When I was a little kid I spent a few summers on my grandparents farm in Ringebu. It is up in a steep mountainous area surrounded by other farms with beautiful views as far as you could see. Like many rural farming areas, traffic along the main road was so desolate that you wave to strangers driving by. Though, here and there in the summer months I would see a bus loaded with tourists drive by.
Curious as to where they were going, I found out they were headed to see the church down the road. At the time it made no sense to me at my young age. “Who goes to see a church when they don’t have to”? Now, I am older, slightly wiser and understand the allure of old churches. The history, the aura and the architecture. Not to mention the uniqueness of a Stave Churches architecture and that they are almost exclusive to Norway. The look of them may may remind you of some structures from The Lord of The Rings trilogy or maybe troll folklore. Its medieval appearance is hard to match.

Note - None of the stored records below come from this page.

Definition sampleTokenizeLibs : TokenizeLibs :=
  mkTokenizeLibs
    (fun body =>
       if String.eqb body "chat" then Some [("model", JStr "m"); ("messages", JArr [])]
       else if String.eqb body "completion" then Some [("model", JStr "m")]
       else None)
    (fun _ => Some sampleChatReq)
    (fun _ => Some sampleCompletionReq)
    (fun b m => Some (b ++ m))
    (fun b v => Some (b ++ v))
    (fun s => s)
    (fun p m meth => "publishers/" ++ p ++ "/models/" ++ m ++ ":" ++ meth)
    (fun _ => Some "{}")
    (fun _ _ => Some "{}")
    (fun _ _ => Some "{}").

(* ================================================================== *)
(** * Predicates on schemas and sample documents *)
(* ================================================================== *)

(** Some map inside [v] has the key [k]. *)
Fixpoint has_key (k : string) (v : json) : bool :=
  match v with
  | JObj m =>
      existsb (fun kv : string * json =>
                 let '(k', x) := kv in String.eqb k' k || has_key k x) m
  | JArr l => existsb (has_key k) l
  | _ => false
  end.

(** The paths of all [$ref] entries inside [v]. *)
Fixpoint refs_in (v : json) : list string :=
  match v with
  | JObj m =>
      flat_map (fun kv : string * json =>
                  let '(k, x) := kv in
                  ((if String.eqb k "$ref"
                    then match x with JStr p => [p] | _ => [] end
                    else []) ++ refs_in x)%list) m
  | JArr l => flat_map refs_in l
  | _ => []
  end.

Fixpoint dedup (l : list string) : list string :=
  match l with
  | [] => []
  | x :: l' => if mem x l' then dedup l' else x :: dedup l'
  end.

(** The number of distinct reference paths of the document that are not
    being resolved. *)
Definition ref_budget (fullSchema : object) (processedRefs : refset) : nat :=
  List.length
    (filter (fun p => negb (mem p processedRefs))
       (dedup (refs_in (JObj fullSchema)))).

(** The schema nodes of a projected schema are its root and, from a node, the
    value under [items], the values of the map under [properties] and the
    elements of the list under [anyOf].  [schema_ok allowed v]: every schema
    node of [v] is a map whose keys are all in [allowed]. *)
Fixpoint schema_ok (allowed : list string) (v : json) : bool :=
  match v with
  | JObj m =>
      forallb (fun kv : string * json =>
                 let '(k, x) := kv in
                 mem k allowed &&
                 (if String.eqb k "items" then schema_ok allowed x
                  else if String.eqb k "properties" then
                    match x with
                    | JObj ps =>
                        forallb (fun pkv : string * json =>
                                   let '(_, pv) := pkv in schema_ok allowed pv) ps
                    | _ => false
                    end
                  else if String.eqb k "anyOf" then
                    match x with
                    | JArr l => forallb (schema_ok allowed) l
                    | _ => false
                    end
                  else true)) m
  | _ => false
  end.

(** No schema node of [v] has the key [k]. *)
Fixpoint node_lacks (k : string) (v : json) : bool :=
  match v with
  | JObj m =>
      forallb (fun kv : string * json =>
                 let '(k', x) := kv in
                 negb (String.eqb k' k) &&
                 (if String.eqb k' "items" then node_lacks k x
                  else if String.eqb k' "properties" then
                    match x with
                    | JObj ps =>
                        forallb (fun pkv : string * json =>
                                   let '(_, pv) := pkv in node_lacks k pv) ps
                    | _ => true
                    end
                  else if String.eqb k' "anyOf" then
                    match x with
                    | JArr l => forallb (node_lacks k) l
                    | _ => true
                    end
                  else true)) m
  | _ => true
  end.

(** The shape of a projected schema.  At every schema node the keys are
    distinct and allow-listed, [$defs] and [allOf] do not occur, [type] is a
    string, [items] is a node, [properties] a map of nodes and [anyOf] a list
    of nodes; with [strict], no [anyOf] element has [type == "null"]. *)
Fixpoint projected (allowed : list string) (strict : bool) (v : json) : bool :=
  match v with
  | JObj m =>
      nodupb (map fst m) &&
      forallb (fun kv : string * json =>
                 let '(k, x) := kv in
                 mem k allowed &&
                 negb (String.eqb k "$defs") && negb (String.eqb k "allOf") &&
                 (if String.eqb k "items" then
                    match x with
                    | JObj _ => projected allowed strict x
                    | _ => false
                    end
                  else if String.eqb k "properties" then
                    match x with
                    | JObj ps =>
                        nodupb (map fst ps) &&
                        forallb (fun pkv : string * json =>
                                   let '(_, pv) := pkv in
                                   match pv with
                                   | JObj _ => projected allowed strict pv
                                   | _ => false
                                   end) ps
                    | _ => false
                    end
                  else if String.eqb k "type" then
                    match x with JStr _ => true | _ => false end
                  else if String.eqb k "anyOf" then
                    match x with
                    | JArr l =>
                        forallb (fun b =>
                                   match b with
                                   | JObj bm =>
                                       projected allowed strict b &&
                                       (negb strict || negb (type_is_null bm))
                                   | _ => false
                                   end) l
                    | _ => false
                    end
                  else true)) m
  | _ => false
  end.

(** No [anyOf] element of a schema node of [v] has [type == "null"]. *)
Definition null_branch_free (allowed : list string) (v : json) : bool :=
  projected allowed true v.

(** The keys the [switch] sets itself must be allow-listed for the output to
    stay within the allow-list. *)
Definition covers_switch_keys (allowed : list string) : bool :=
  mem "items" allowed && mem "properties" allowed && mem "type" allowed &&
  mem "anyOf" allowed && mem "nullable" allowed &&
  negb (mem "$defs" allowed) && negb (mem "$ref" allowed).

The unique “post in ground” timber trellis design and construction form the particular Norse look that give the name, Stave Church. Built in this ingenious style of companion maids cleaning service to withstand the harsh Norwegian winters and stand for decades and in some cases centuries. The Ringebu Stave Church traces its origin to 1220 before being extended in 1630 when the familiar red high tower was added and maintained by cleaning exec to last longer. The church may even trace its roots back earlier, into the 900’s. Predating Lutheranism and possibly showing some Pagan roots.
Affiliated with The Church of Norway, it’s classification is Protestant and still actively used today. The church itself is nestled in the hills and surrounded by nearby farmlands. The property surrounding the church serves as a cemetery. My grandparents as well as my parents are laid to rest here, so I have spent time walking the grounds outside. Despite having that connection, I can understand why people travel from all over the world and wish to visit any one of Norway’s historic Stave Churches.
Ringebu is approximately 150 miles from Oslo and just over a 3 hour drive. Or trains leave often from the airport in Oslo and it will only take about 2 and 1/2 hours by train at a cost of around $65 one way. There are other Stave Churches located around Norway and anyone of them would be worth the trip if you appreciate history and architecture.
I recently returned to Ringebu and visited the Stave Church. The following are some addition photos I was able to take.